ALEXANDRIA, Va. — More than 3 in 5 Americans (63 percent) say bottled water (still and/or sparkling) is among their most preferred beverages, followed by coffee (62 percent), according to a new national survey. Fewer Americans (58 percent) say soft drinks (regular and/or diet) are among their most preferred drinks.
Nearly all Americans (94 percent) believe that bottled water is a healthier choice than soft drinks, and 93 percent say bottled water should be available wherever drinks are sold.
The survey, conducted online by Harris Poll on behalf of the International Bottled Water Association (IBWA) of more than 3,000 U.S. adults aged 18 and older, also found that among those who have ever purchased bottled water, those who identify bottled water as among their most preferred beverages are more likely than those who identify soda as one of their most preferred beverages to recycle their water containers.
“This poll is consistent with consumption figures released earlier this year that show, for the first time in history, bottled water is the No.1 packaged beverage in the United States (by volume),” said Jill Culora, IBWA’s vice president of communications. “People are shifting away from less healthy packaged drinks and choosing the healthy option – bottled water.”
Bottled water drinkers find many factors important when choosing a beverage, but taste (99%), quality (99%), and safety (92%) are at the top of their list. Bottled water drinkers also say that features like ready to enjoy (82%), convenient packaging when on the go (80%), and re-sealable packaging (74%) are important to them when choosing a beverage. Sixty-nine percent of bottled water drinkers say low calories are important when choosing a beverage, while 72 percent say the lack of artificial sweeteners is important.
Nearly all Americans (99 percent) drink water – tap, filtered, or bottled, and among them, 33 percent drink both bottled water and tap/filtered water equally. Roughly 3 in 10 water drinkers (31 percent) drink only/mostly bottled water, including 16 percent who drink mostly bottled water and 15 percent who only drink bottled water. Over a third (35%) drink only/mostly tap or filtered water, including 23 percent who drink mostly tap or filtered water, and 12 percent who drink only tap or filtered water.
Eighty-two percent of Americans agree they should drink more water and 90 percent believe that bottled water is a healthy and convenient beverage.
Among those who ever purchase bottled water, bottled water drinkers are more inclined to recycle their bottled water containers than those who say soda is among their most preferred beverages, as they are more likely to say they alwaysrecycle bottled water containers at home (66% vs. 60%) and away from home (37% vs. 32%). This is consistent with a 2016 PET bale analysis study that found bottled water is the number one most recycled product in curbside recycling systems, with a rate of 53.1 percent, compared to soda bottles, which was 20.4 percent. The 2016 study, by the National Association of PET Container Resources, included other food and beverage containers in its analytics.

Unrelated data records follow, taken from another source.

(* ===== verification/AprInetRound.v ===== *)
(** * Addresses read back

    How [inet_pton6] reads the texts that [inet_ntop6] writes, and the theorems on both
    families. *)

From S2P Require Import Prelude AprNumber AprFormat AprPrintf AprSnprintf AprInet AprInet4 AprInet6.

(** ** The destination *)

Lemma lor_shift k v d : 0 <= k -> 0 <= d < 2 ^ k -> Z.lor (Z.shiftl v k) d = v * 2 ^ k + d.
Proof.
  intros Hk Hd. rewrite Z.shiftl_mul_pow2 by lia. symmetry. apply Z.add_nocarry_lor. apply Z.bits_inj'. intros n Hn. rewrite Z.land_spec, Z.bits_0. destruct (Z.lt_ge_cases n k).
  - rewrite Z.mul_pow2_bits_low by lia. done.
  - rewrite (bits_fits k d n) by (unfold fits; lia). apply andb_false_r.
Qed.

(** [tmp] with the bytes that have been read. *)
Definition pad16 (bs : list Z) : list Z := bs ++ repeat 0 (16 - length bs).

Lemma pad16_len bs : zlen bs <= 16 -> zlen (pad16 bs) = 16.
Proof. intros H. unfold pad16. rewrite zlen_app, zlen_repeat. unfold zlen in *. lia. Qed.

Lemma pad16_more bs x : zlen bs + zlen x <= 16 -> splice (pad16 bs) (zlen bs) x = pad16 (bs ++ x).
Proof.
  intros H. unfold splice, pad16. rewrite to_nat_zlen, take_app_length, <- app_assoc. do 2 f_equal. replace (Z.to_nat (zlen bs + zlen x)) with (length bs + length x)%nat by (unfold zlen; lia).
  rewrite drop_app_ge by lia. replace (length bs + length x - length bs)%nat with (length x) by lia. rewrite length_app. unfold zlen in H.
  replace (16 - length bs)%nat with (length x + (16 - (length bs + length x)))%nat by lia. rewrite repeat_app. rewrite <- (repeat_length 0 (length x)) at 1. by rewrite drop_app_length.
Qed.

“The new poll also found that people who own their own home report they recycle more often than renters, both at home and away from home. The poll also showed that people who were married said they recycled more often than those who were single,” said Culora.
When asked about their general opinion of bottled water as a beverage choice, 86 percent of Americans had a “very positive” or “somewhat positive” opinion of bottled water, and women are significantly more likely than men to have a positive opinion (88% vs. 84%) as well as adults ages 18-44 compared to those ages 55+ (91% vs. 81%). Only 14 percent of Americans have a “somewhat” or “very” negative opinion of bottled water as a beverage choice.
IBWA encourages consumers to make healthy hydration a part of their daily lives and pick water as their beverage of choice, whether it’s at home, at the office, or on the go.
For more information about bottled water, visit bottledwater.org.
This survey was conducted online within the United States by Harris Poll on behalf of IBWA from November 13-15, 2017 among 3,345 U.S. adults ages 18 and older, among whom 1,984 are bottled water drinks (still or sparkling) and 1,927 are soda drinkers. This online survey is not based on a probability sample and therefore no estimate of theoretical sampling error can be calculated.
The International Bottled Water Association (IBWA) is the authoritative source of information about all types of bottled waters, including spring, mineral, purified, artesian, and sparkling. Founded in 1958, IBWA’s membership includes U.S. and international bottlers, distributors and suppliers. IBWA is committed to working with the U.S. Food and Drug Administration (FDA), which regulates bottled water as a packaged food product, to set comprehensive and stringent standards for safe, high-quality bottled water products.
In addition to FDA regulations, IBWA member bottlers must adhere to the IBWA Bottled Water Code of Practice, which mandates additional standards and practices that in some cases are more stringent than federal and state regulations. A key feature of the IBWA Bottled Water Code of Practice is a mandatory annual plant inspection by an independent, third-party organization.
IBWA is proud to be a supporter of Drink Up, an initiative of former First Lady Michelle Obama and the Partnership for a Healthier America (PHA), which encourages Americans to drink more water more often – whether from the tap, a filter, or in a bottle. Choosing water is always the healthy choice.